A perspectiva de mudança ganhou impulso em 2020, com a aprovação do novo marco legal do saneamento, que estabeleceu a meta de universalizar o acesso à água potável e ao tratamento de esgoto até 2033. A legislação trouxe inovações importantes, como a ampliação da participação da iniciativa privada, novas regras de regulação e mecanismos de fiscalização mais rigorosos.

Segundo o Abcon Sindcon, que reúne concessionárias privadas de serviços de água e esgoto, os efeitos já começam a ser sentidos: desde 2021, mais de 6,3 milhões de domicílios foram conectados à rede de água tratada, enquanto outros 6,1 milhões passaram a contar com coleta de esgoto. Esses números indicam que a engrenagem do setor está em movimento, embora ainda distante do objetivo final.

A universalização do saneamento não representa apenas um alívio para os sistemas de saúde. Como destaca Luana Pretto, presidente executiva do Instituto Trata Brasil, os impactos positivos se espalham por diversos setores. Pessoas com acesso a serviços de saneamento adoecem menos, o que resulta em maior produtividade no trabalho e menor absenteísmo. Obras de infraestrutura elevam o valor de imóveis e terrenos, gerando ganhos patrimoniais para famílias e municípios. Praias e rios limpos tornam-se mais atrativos para turistas, ampliando receitas locais.

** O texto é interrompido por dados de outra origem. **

(* ===== verification/Notify.v ===== *)
(** * What the daemon tells systemd, and its workers' last words

    crates/fwknox-sandbox/src/notify.rs and panic.rs, and the order in which
    the loops of run.rs and privsep_run.rs call the former. The [sd_notify]
    crate is a parameter; the loops ignore what it returns. *)

From S2P Require Import Prelude RustStd Net Lru Proto Instances Packet Persist Replay Config RateLimit.
From S2P Require Import Firewall Capture Privsep Sandbox Daemon DaemonRun.

(** ** notify.rs *)

Class SdNotify := {
  sd_notify : list Notify → result str unit;
  sd_watchdog_enabled : option Duration;
}.

Section notify.
Context `{S : SdNotify}.

Definition ready : result SandboxError unit := map_err SbSdNotify (sd_notify [Ready]).
Definition watchdog : result SandboxError unit := map_err SbSdNotify (sd_notify [Watchdog]).
Definition stopping : result SandboxError unit := map_err SbSdNotify (sd_notify [Stopping]).
Definition watchdog_interval : option Duration := sd_watchdog_enabled.
End notify.

(** ** panic.rs *)

(** The line the hook writes before it aborts. *)
Definition panic_line (worker_name info : str) : str := worker_name ++ lit ": panicked: " ++ info ++ [10].

(** The tests of notify.rs: outside systemd there is no socket, and the crate
    returns without an error. *)
Definition no_systemd : SdNotify := {| sd_notify _ := Ok (); sd_watchdog_enabled := None |}.
Definition notify_calls_are_noops_outside_systemd : bool :=
  match @ready no_systemd, @watchdog no_systemd, @stopping no_systemd with Ok _, Ok _, Ok _ => true | _, _, _ => false end.
Definition watchdog_interval_is_none_outside_systemd : bool :=
  match @watchdog_interval no_systemd with None => true | Some _ => false end.
Example notify_tests_pass :
  notify_calls_are_noops_outside_systemd && watchdog_interval_is_none_outside_systemd = true.
Proof. reflexivity. Qed.

(** ** The order of the calls *)

(** The service protocol: ready, a heartbeat per turn, and the end. *)
Definition protocol (turns : nat) (ended : bool) : list Notify :=
  Ready :: replicate turns Watchdog ++ (if ended then [Stopping] else []).

Section order.
Context `{N : IpNetOps} `{R : Ring} `{M : Rmp SpaPayload} `{L : LruCache Nonce Z} `{HI : HashIter}
  `{LT : LruCache SourceKey TokenBucket} {B : Type} `{F : !FirewallBackend B}.
Implicit Types (config : DaemonConfig) (w : World B).

Definition silent config (notes : list Notify) : list Notify := if enable_systemd (daemon config) then notes else [].

Lemma notify_silent config n notes : notify config n (silent config notes) = silent config (notes ++ [n]).
Proof. unfold notify, silent. by destruct (enable_systemd _). Qed.

Lemma heartbeat k notes : (notes ++ replicate k Watchdog) ++ [Watchdog] = notes ++ replicate (S k) Watchdog.
Proof. by rewrite <- app_assoc, <- replicate_cons_app. Qed.

Lemma run_iter_notes config it (s : RunState (B := B)) :
  rs_notes (run_iter config it s) = notify config Watchdog (rs_notes s).
Proof. unfold run_iter. by repeat case_match. Qed.

(** A loop that runs [k] turns and then sees the flag or goes on. *)
Lemma run_loop_notes config iters (s s' : RunState (B := B)) b notes k :
  rs_notes s = silent config (notes ++ replicate k Watchdog) → run_loop config iters s = (s', b) →
  ∃ j, rs_notes s' = silent config (notes ++ replicate (k + j) Watchdog) ∧
    if b then ∃ it, iters !! j = Some it ∧ ri_shutdown it = true else j = length iters.
Proof.
  revert s k. induction iters as [|it iters IH]; intros s k Hn; cbn [run_loop].
  { intros [= <- <-]. exists 0%nat. by rewrite Nat.add_0_r. }
  destruct (ri_shutdown it) eqn:Hsd.
  { intros [= <- <-]. exists 0%nat. rewrite Nat.add_0_r. split; [done|]. by exists it. }
  intros E. destruct (IH (run_iter config it s) (S k)) as (j & Hj & Hb); [|done|].
  - by rewrite run_iter_notes, Hn, notify_silent, heartbeat.
  - exists (S j). rewrite <- Nat.add_succ_comm. split; [done|]. destruct b; [done|]. cbn. by rewrite Hb.
Qed.

(** The single process keeps to the service protocol. With systemd enabled it
    says that it is ready once the firewall is initialised, sends one heartbeat
    per turn of its loop, as many as there were turns before the one that saw
    the shutdown flag, and announces its end after the last of them and before
    anything is torn down; it says nothing when the firewall could not be
    initialised, or when systemd is not enabled. *)
Theorem run_notifies config iters faults w rl s st :
  run config iters faults w rl = (s, st) →
  (∃ e, st = Some (Err e) ∧ rs_notes s = []) ∨
  ∃ turns, rs_notes s = silent config (protocol turns (bool_decide (st ≠ None))) ∧
    match st with
    | None => turns = length iters
    | Some r => r = Ok () ∧ ∃ it, iters !! turns = Some it ∧ ri_shutdown it = true
    end.
Proof.
  unfold run. destruct (fw_init _) as [fw [[]|e]]; [intros Hr; right|intros [= <- <-]; left; by eexists].
  destruct (run_loop config iters _) as [s1 b] eqn:E.
  apply (run_loop_notes config iters _ _ _ [Ready] 0) in E as (j & Hj & Hb); [|unfold notify, silent; cbn; by destruct (enable_systemd _)].
  destruct b; injection Hr as <- <-; exists j; (split; [|done]).
  - cbn [rs_notes]. by rewrite Hj, notify_silent, <- app_assoc.
  - rewrite Hj. unfold protocol. by rewrite app_nil_r.
Qed.

Lemma parent_loop_notes config iters (s s' : ParentState (B := B)) b notes k :
  ps_notes s = silent config (notes ++ replicate k Watchdog) → parent_loop config iters s = (s', b) →
  ∃ j, (j ≤ length iters)%nat ∧ ps_notes s' = silent config (notes ++ replicate (k + j) Watchdog) ∧
    (b = false → j = length iters).
Proof.
  revert s k. induction iters as [|it iters IH]; intros s k Hn; cbn [parent_loop].
  { intros [= <- <-]. exists 0%nat. by rewrite Nat.add_0_r. }
  destruct (ps_triggered s || pi_shutdown it).
  { intros [= <- <-]. exists 0%nat. rewrite Nat.add_0_r. by split_and!; [lia|..]. }
  intros E. destruct (IH (parent_iter config it s) (S k)) as (j & Hle & Hj & Hb); [|done|].
  - unfold parent_iter. cbn [ps_notes]. by rewrite Hn, notify_silent, heartbeat.
  - exists (S j). rewrite <- Nat.add_succ_comm. cbn [length].
    split_and!; [lia|done|]. intros H. by rewrite (Hb H).
Qed.

(** So does the parent of the privilege-separated mode, once its handlers and
    its read timeout are set up; it announces the end before it waits for its
    workers. *)
Theorem parent_notifies config penv iters w s log st :
  run_parent_loop config penv iters w = (s, log, st) →
  (∃ e, st = Some (Err e) ∧ ps_notes s = []) ∨
  ∃ turns stopping, (turns ≤ length iters)%nat ∧ ps_notes s = silent config (protocol turns stopping) ∧
    (st ≠ None → stopping = true) ∧ (stopping = false → turns = length iters).
Proof.
  unfold run_parent_loop. destruct (pe_handlers penv) as [[]|e]; [|intros [= <- <- <-]; left; by eexists].
  destruct (pe_set_read_timeout penv) as [[]|e]; [intros Hr; right|intros [= <- <- <-]; left; by eexists].
  destruct (parent_loop config iters _) as [s1 b] eqn:E.
  apply (parent_loop_notes config iters _ _ _ [Ready] 0) in E as (j & Hle & Hj & Hb);
    [|unfold notify, silent; cbn; by destruct (enable_systemd _)].
  destruct b.
  - exists j, true. split_and!; [done| |done|done].
    destruct (pe_capture_end penv); [destruct (pe_crypto_end penv)|]; injection Hr as <- <- <-;
      cbn [ps_notes]; by rewrite Hj, notify_silent, <- app_assoc.
  - injection Hr as <- <- <-. exists j, false. split_and!; [done| |done|by intros _; apply Hb].
    rewrite Hj. unfold protocol. by rewrite app_nil_r.
Qed.
End order.

(** ** Witness *)

#[local] Existing Instance sample_rmp.
#[local] Existing Instance sorted_hash_iter.

(** A packet with systemd switched on; the loop goes on. *)
Lemma run_notifies_witness :
  let '(s, st) := run sample_config [sample_run_iter] no_faults sample_world small_limiter in
  (∃ e, st = Some (Err e) ∧ rs_notes s = []) ∨
  ∃ turns, rs_notes s = silent sample_config (protocol turns (bool_decide (st ≠ None))) ∧
    match st with
    | None => turns = length [sample_run_iter]
    | Some r => r = Ok () ∧ ∃ it, [sample_run_iter] !! turns = Some it ∧ ri_shutdown it = true
    end.
Proof.
  pose proof (run_notifies sample_config [sample_run_iter] no_faults sample_world small_limiter) as H.
  destruct (run sample_config [sample_run_iter] no_faults sample_world small_limiter) as [s st].
  apply H. reflexivity.
Defined.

Há também o efeito multiplicador das próprias obras. Cada trabalhador contratado para instalar redes de água e esgoto injeta parte de sua renda na economia regional, consumindo em restaurantes, alugando imóveis e comprando produtos locais. Trata-se de um círculo virtuoso em que o investimento inicial retorna em forma de empregos, renda e dinamismo econômico.

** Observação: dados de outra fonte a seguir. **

Lemma parent_handle_inv w s p it :
  system_inv w s → parent s = ParentHandle p it →
  system_inv w (after_parent s (ParentLoop (parent_iter config it p)) (link2 s) false false (handles it)).
Proof using Hnd LL HL FL.
  intros [Hc Hf Hsub Ho Hd] Ep. constructor; [exact Hc|exact Hf|exact Hsub| |].
  - destruct Ho as (t & l & rs & q & pe & Ef & H1 & Hl & Ha & H2 & Hy). exists t, l, rs, q, pe. split_and!; try done.
    cbn. unfold in_hand in Ha. rewrite Ep in Ha. by rewrite <- app_assoc.
  - cbn [seen parent_state parent after_parent]. unfold parent_state in Hd. rewrite Ep in Hd. intros g Hg.
    change (g ∈ fw_doors (w_fw (ps_world (parent_iter config it p)))) in Hg. destruct (pi_recv it) as [r|e] eqn:Hr.
    + destruct (in_hand_answers s p it r Ho Ep Hr) as (m & Hm & [clock ->]).
      rewrite Forall_forall in Hf. destruct (Hf m (list_elem_of_lookup_2 _ _ _ Hm)) as (_ & d & ip & Hin' & ->).
      destruct (parent_iter_opens it p ip (take 1500 d) clock g Hr Hg) as [?|?]; [by apply Hd|right].
      by exists d, ip, clock.
    + apply Hd. revert Hg. unfold parent_iter. cbn [ps_world]. by rewrite prune_tick_fw, Hr.
Qed.

Lemma capture_step_inv w s rl it rl' sent st :
  system_inv w s → capture s = CaptureRecv rl → capture_input it → capture_loop rl [it] = (rl', sent, st) →
  system_inv w (after_capture sigchld s (match sent with [] => capture_next rl' st | _ => CaptureSend rl it end)
                  (received it) [] []).
Proof.
  intros Hi Ec (Hsd & Hsend & Htyp) Hl. pose proof (inv_seen _ _ Hi) as Hsub. rewrite Ec in Hsub. cbn [in_send] in Hsub.
  rewrite app_nil_r in Hsub.
  destruct (capture_turn_cases _ _ _ _ _ Hl) as [->|(d & ip & dg & -> & -> & Hs0 & Hr & Hs)].
  - apply after_capture_inv; [done|constructor|constructor| |by destruct st].
    destruct st; cbn [capture_next in_send app]; rewrite !app_nil_r; by apply sublist_inserts_r.
  - assert (received it = [(d, ip)]) as Hrec by (unfold received; by rewrite Hr). rewrite Hrec.
    destruct (Htyp d ip Hr) as [Hb Hip]. rewrite Hsend in Hs.
    assert (portable (CapturePacket ip (take 1500 d))) as Hp by (split; [done|by apply Forall_take]).
    apply after_capture_inv; [done|constructor|constructor| |].
    + cbn [in_send app]. rewrite Hl. cbn [fst snd fmap list_fmap]. by apply sublist_app.
    + intros rl0 it0 [= <- <-]. exists rl', (CapturePacket ip (take 1500 d)), dg.
      split_and!; [done|by split|]. split; [done|]. exists d, ip. split; [|done]. cbn. set_solver.
Qed.

Lemma capture_sent_inv w s rl it rl' m d :
  system_inv w s → capture s = CaptureSend rl it → capture_loop rl [it] = (rl', [m], None) →
  send_msg m (Ok ()) = Ok d → system_inv w (after_capture sigchld s (CaptureLoop rl') [] [m] [d]).
Proof.
  intros Hi Ec Hl Hs. destruct (inv_capture _ _ Hi _ _ Ec) as (rl1 & m1 & d1 & Hl1 & [Hp _] & Hrd).
  rewrite Hl in Hl1. injection Hl1 as <- <-. pose proof (inv_seen _ _ Hi) as Hsub. rewrite Ec in Hsub.
  cbn [in_send] in Hsub. rewrite Hl in Hsub. cbn [fst snd] in Hsub.
  apply after_capture_inv; [done| | |cbn [in_send fmap list_fmap]; by rewrite !app_nil_r|done].
  - constructor; [by split|constructor].
  - constructor; [|constructor]. eapply read_more; [|exact Hrd]. intros x. cbn. by rewrite app_nil_r.
Qed.

(** The capture worker looks at its flag, is refused, or is killed. *)
Lemma capture_place_inv w s c :
  system_inv w s → (∀ rl it, c ≠ CaptureSend rl it) → system_inv w (after_capture sigchld s c [] [] []).
Proof.
  intros Hi Hc. apply after_capture_inv; [done|constructor|constructor| |].
  - assert (in_send c = []) as -> by (destruct c as [| |rl it|]; [done..|by destruct (Hc rl it)|done]).
    rewrite !app_nil_r. etrans; [|exact (inv_seen _ _ Hi)]. by apply sublist_inserts_r.
  - intros rl it E. by destruct (Hc rl it).
Qed.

A economia como aliada da saúde pública

Os dados evidenciam que investir em saneamento básico é uma política pública de alta rentabilidade social. O valor de R$ 25 bilhões economizados em saúde até 2040 representa apenas uma fração dos benefícios. Ao se reduzir a incidência de doenças relacionadas à falta de infraestrutura sanitária, o Estado libera recursos que poderiam ser direcionados para outras áreas prioritárias, como educação, ciência e inovação.

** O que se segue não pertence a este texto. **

Lemma load_without_startup read from_str path :
  load_daemon_config read (λ text, without_startup <$> from_str text) path =
  without_startup <$> load_daemon_config read from_str path.
Proof.
  unfold load_daemon_config. destruct (read path) as [text|]; [|done]. cbn.
  destruct (from_str text) as [c|]; [|done]. cbn.
  rewrite (without_startup_equiv c). by destruct (DaemonConfig_validate c).
Qed.

Lemma main_open_view env path fs :
  main_open (startup_removed env) path fs = option_map (λ r : result DaemonError (DaemonConfig * ReplayCache), prod_map without_startup id <$> r)
    (mock_open env path fs).
Proof.
  unfold main_open, main_config, mock_open, cache_step3. cbn [me_read me_from_str startup_removed]. rewrite load_without_startup.
  destruct (load_daemon_config _ _ _) as [c|e]; [|done]. cbn.
  destruct (me_bind env); [|done]. cbn. by destruct (open_replay _ _ _ _) as [[]|].
Qed.

(** C34: [fwknoxd-mock] is [fwknoxd] on the in-memory backend, but for
    start-up. On every file, environment and schedule of events it leaves the
    same rules, the same files and the same exit status as the real binary
    would on the mock backend when reading the same file with the nftables
    backend selected and the sandbox off; those settings of the file are
    ignored. *)
Theorem mock_main_agrees cli rust_log env fs :
  (mock_main cli rust_log env fs).2 =
  (fwknoxd_main cli rust_log (startup_removed env) fs Mock.mock_new).2.
Proof.
  unfold mock_main, fwknoxd_main, mock_real_main, real_main. rewrite main_open_view.
  destruct (mock_open env _ fs) as [[[c rc]|e]|]; [|done|done].
  cbn [option_map]. change (prod_map without_startup id <$> Ok (c, rc)) with (@Ok DaemonError _ (without_startup c, rc)).
  cbv beta iota.
  change (sandbox_step (without_startup c) _ _) with (me_process env, @Ok DaemonError () ()).
  change (rate_limit (without_startup c)) with (rate_limit c).
  destruct (with_clock _ _) as [rl|]; [|done].
  change (enable_privsep (daemon (without_startup c))) with (enable_privsep (daemon c)).
  cbv beta iota. destruct (enable_privsep (daemon c)).
  - rewrite privsep_run_view. by destruct (privsep_run c _ _ _ _).
  - destruct (me_handlers env) eqn:Eh; cbn [me_handlers startup_removed]; rewrite Eh; [|done].
    rewrite (without_startup_equiv c). by destruct (run c _ _ _ _).
Qed.
End mock_agrees.

(** ** Exit codes *)

Section exits.
Context `{T : EnvFilterOps} `{N : IpNetOps} `{U : UnicodeTables} `{R : Ring} `{M : Rmp SpaPayload}
  `{L : LruCache Nonce Z} `{HI : HashIter} `{LT : LruCache SourceKey TokenBucket} `{HA : HashAlloc}
  {B : Type} `{F : !FirewallBackend B} {P : Type} `{S : !SandboxSys P}.
Implicit Types (env : MainEnv P) (config : DaemonConfig).

(** What ends the parent's loop: the flag, or a worker that died. *)
Definition parent_stop (it : ParentIter) : Prop :=
  pi_shutdown it = true ∨ ∃ r, try_reap_any_child (pi_reap it) = Ok (Some r).

Lemma run_loop_broke config iters (s s' : RunState (B := B)) :
  run_loop config iters s = (s', true) → Exists (λ it, ri_shutdown it = true) iters.
Proof.
  revert s. induction iters as [|it iters IH]; intros s; cbn [run_loop]; [done|].
  destruct (ri_shutdown it) eqn:E; [by left|]. right. eauto.
Qed.

Lemma parent_loop_broke config iters (s s' : ParentState (B := B)) :
  parent_loop config iters s = (s', true) → ps_triggered s = true ∨ Exists parent_stop iters.
Proof.
  revert s. induction iters as [|it iters IH]; intros s; cbn [parent_loop].
  { intros [= -> ->]. by left. }
  destruct (ps_triggered s) eqn:Et; [by left|]. destruct (pi_shutdown it) eqn:Es; cbn [orb].
  { intros _. right. left. by left. }
  intros H. right. destruct (IH _ H) as [Ht|?]; [left; right|by right].
  cbn [parent_iter ps_triggered] in Ht. rewrite Et in Ht.
  destruct (try_reap_any_child (pi_reap it)) as [[r|]|]; try done. by exists r.
Qed.

Lemma run_success config iters faults w rl s :
  run (B := B) config iters faults w rl = (s, Some (Ok ())) → Exists (λ it, ri_shutdown it = true) iters.
Proof.
  unfold run. destruct (fw_init _) as [fw [[]|e]]; [|by intros [= _]].
  destruct (run_loop _ _ _) as [s1 []] eqn:E; [|by intros [= _]]. intros _. by eapply run_loop_broke.
Qed.

Lemma privsep_success config fenv penv iters (w w' : World B) :
  privsep_run config fenv penv iters w = (w', Some (Ok ())) → Exists parent_stop iters.
Proof.
  unfold privsep_run, run_parent_after_capture_fork, run_parent_loop.
  destruct (fw_init _) as [fw [[]|e]]; [|by intros [= _]].
  destruct (make_socketpair (fe_pair1 fenv)); [|by intros [= _]].
  destruct (make_socketpair (fe_pair2 fenv)); [|by intros [= _]].
  destruct (fe_fork1 fenv); [|by intros [= _]]. destruct (fe_fork2 fenv); [|by intros [= _]].
  destruct (pe_handlers penv); [|by intros [= _]]. destruct (pe_set_read_timeout penv); [|by intros [= _]].
  destruct (parent_loop _ _ _) as [s1 []] eqn:E; [|by intros [= _]]. intros _.
  by destruct (parent_loop_broke _ _ _ _ E).
Qed.

Lemma main_of_success st : main_of st = MainReturned (Ok ()) → st = Some (Ok ()).
Proof. destruct st as [r|]; [|done]. cbn. congruence. Qed.

Lemma exit_of_success st : exit_of st = Exited SUCCESS → st = MainReturned (Ok ()).
Proof. by destruct st as [[[]|]| |]. Qed.

(** The exit code tells the truth. fwknoxd exits with success only when
    the file held a valid configuration with the nftables backend, the
    sandbox was applied or switched off, and its loop ended because the
    shutdown flag was set or, with workers, because one of them had died.
    No error of start-up, of the firewall or of the forks passes for
    success. *)
Theorem fwknoxd_success cli rust_log env fs (fw : B) fw' fs' :
  (fwknoxd_main cli rust_log env fs fw).2 = (fw', fs', Exited SUCCESS) →
  ∃ config, load_daemon_config (me_read env) (me_from_str env) (DaemonCli.config cli) = Ok config ∧
    config_valid config ∧ firewall_backend (daemon config) = Config.Nftables ∧
    (sandbox_step config (me_is_root env) (me_process env)).2 = Ok () ∧
    if enable_privsep (daemon config) then Exists parent_stop (me_parent_iters env)
    else Exists (λ it, ri_shutdown it = true) (me_iters env).
Proof.
  unfold fwknoxd_main, real_main.
  destruct (main_open env (DaemonCli.config cli) fs) as [[[config rc]|e]|] eqn:Ho; [|by intros [= _]..].
  destruct (main_open_ok _ _ _ _ _ Ho) as [Hl Hb]. pose proof (load_daemon_config_valid _ _ _ _ Hl) as Hv.
  destruct (sandbox_step _ _ _) as [p [[]|e]] eqn:Hs; [|by intros [= _]].
  destruct (with_clock _ _) as [rl|]; [|by intros [= _]].
  intros H. exists config. rewrite Hs. split; [done|]. split; [done|]. split; [done|]. split; [done|].
  destruct (enable_privsep (daemon config)).
  - destruct (privsep_run config _ _ _ _) as [w st] eqn:E. injection H as _ _ H.
    apply exit_of_success, main_of_success in H as ->. by eapply privsep_success.
  - destruct (me_handlers env); [|by injection H].
    destruct (run config _ _ _ _) as [s st] eqn:E. injection H as _ _ H.
    apply exit_of_success, main_of_success in H as ->. by eapply run_success.
Qed.
End exits.

(** ** Witnesses *)

#[local] Existing Instance sample_rmp.
#[local] Existing Instance sorted_hash_iter.
#[local] Existing Instance million_entries.
#[local] Instance text_filter : EnvFilterOps := {| EnvFilter := str; EnvFilter_new := λ s, s |}.

Example filters :
  mock_filter 1 None = lit "fwknox=debug,fwknoxd_mock=debug" ∧
  fwknoxd_filter 0 None = lit "fwknox=info,fwknoxd=info" ∧
  client_filter 7 None = lit "fwknox=trace" ∧ fwknoxd_filter 2 (Some (lit "off")) = lit "off".
Proof. repeat split. Qed.

(** One request, then a turn in which the flag is set. *)
Definition stop_iter : ParentIter := {|
  pi_shutdown := true; pi_recv := pi_recv request_iter; pi_env := pi_env request_iter;
  pi_reap := pi_reap request_iter; pi_prune_now := pi_prune_now request_iter;
  pi_prune_faults := pi_prune_faults request_iter |}.
Definition stopping_main : MainEnv (list Z) := {|
  me_read := λ _, Ok []; me_from_str := λ _, Ok sample_config; me_bind := Ok ();
  me_cache_fault := None; me_is_root := false; me_process := [CAP_NET_ADMIN];
  me_now := 0; me_handlers := Ok (); me_forks := sample_forks; me_parent := sample_parent_env;
  me_parent_iters := [request_iter; stop_iter]; me_iters := []; me_exit_faults := no_faults |}.
Definition sample_args : DaemonCli.Cli := DaemonCli.from_args None 0.

Lemma fwknoxd_success_witness : Exists parent_stop [request_iter; stop_iter].
Proof.
  pose (r := (fwknoxd_main sample_args None stopping_main ∅ ready_nft).2).
  assert (r.2 = Exited SUCCESS) as H by (vm_compute; reflexivity).
  destruct (fwknoxd_success sample_args None stopping_main ∅ ready_nft r.1.1 r.1.2)
    as (config & Hl & _ & _ & _ & Hs).
  - change (r = (r.1.1, r.1.2, Exited SUCCESS)). rewrite <- H, <- surjective_pairing. apply surjective_pairing.
  - assert (config = sample_config) as -> by
      exact (f_equal (λ x, match x with Ok c => c | Err _ => config end) (eq_sym Hl)).
    exact Hs.
Defined.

A persistência de casos de doenças como cólera e leptospirose em pleno século XXI contrasta com o potencial que o Brasil possui para transformar sua realidade. O país já mostrou, em experiências locais, que o saneamento pode ser vetor de qualidade de vida e desenvolvimento econômico. A diferença, agora, será ampliar essas experiências para todo o território, respeitando particularidades regionais e garantindo mecanismos de financiamento sustentáveis.

O desafio é imenso, mas os números indicam que vale a pena enfrentá-lo. A universalização do saneamento é mais do que uma promessa legal: é um caminho para salvar vidas, reduzir desigualdades e gerar crescimento econômico. O Brasil, ao perseguir a meta de 2033, tem a chance de dar um salto civilizatório que impactará gerações. O custo da omissão é alto demais, medido em vidas perdidas, doenças evitáveis e recursos desperdiçados. O benefício da ação, por outro lado, se projeta como um legado de saúde, dignidade e prosperidade.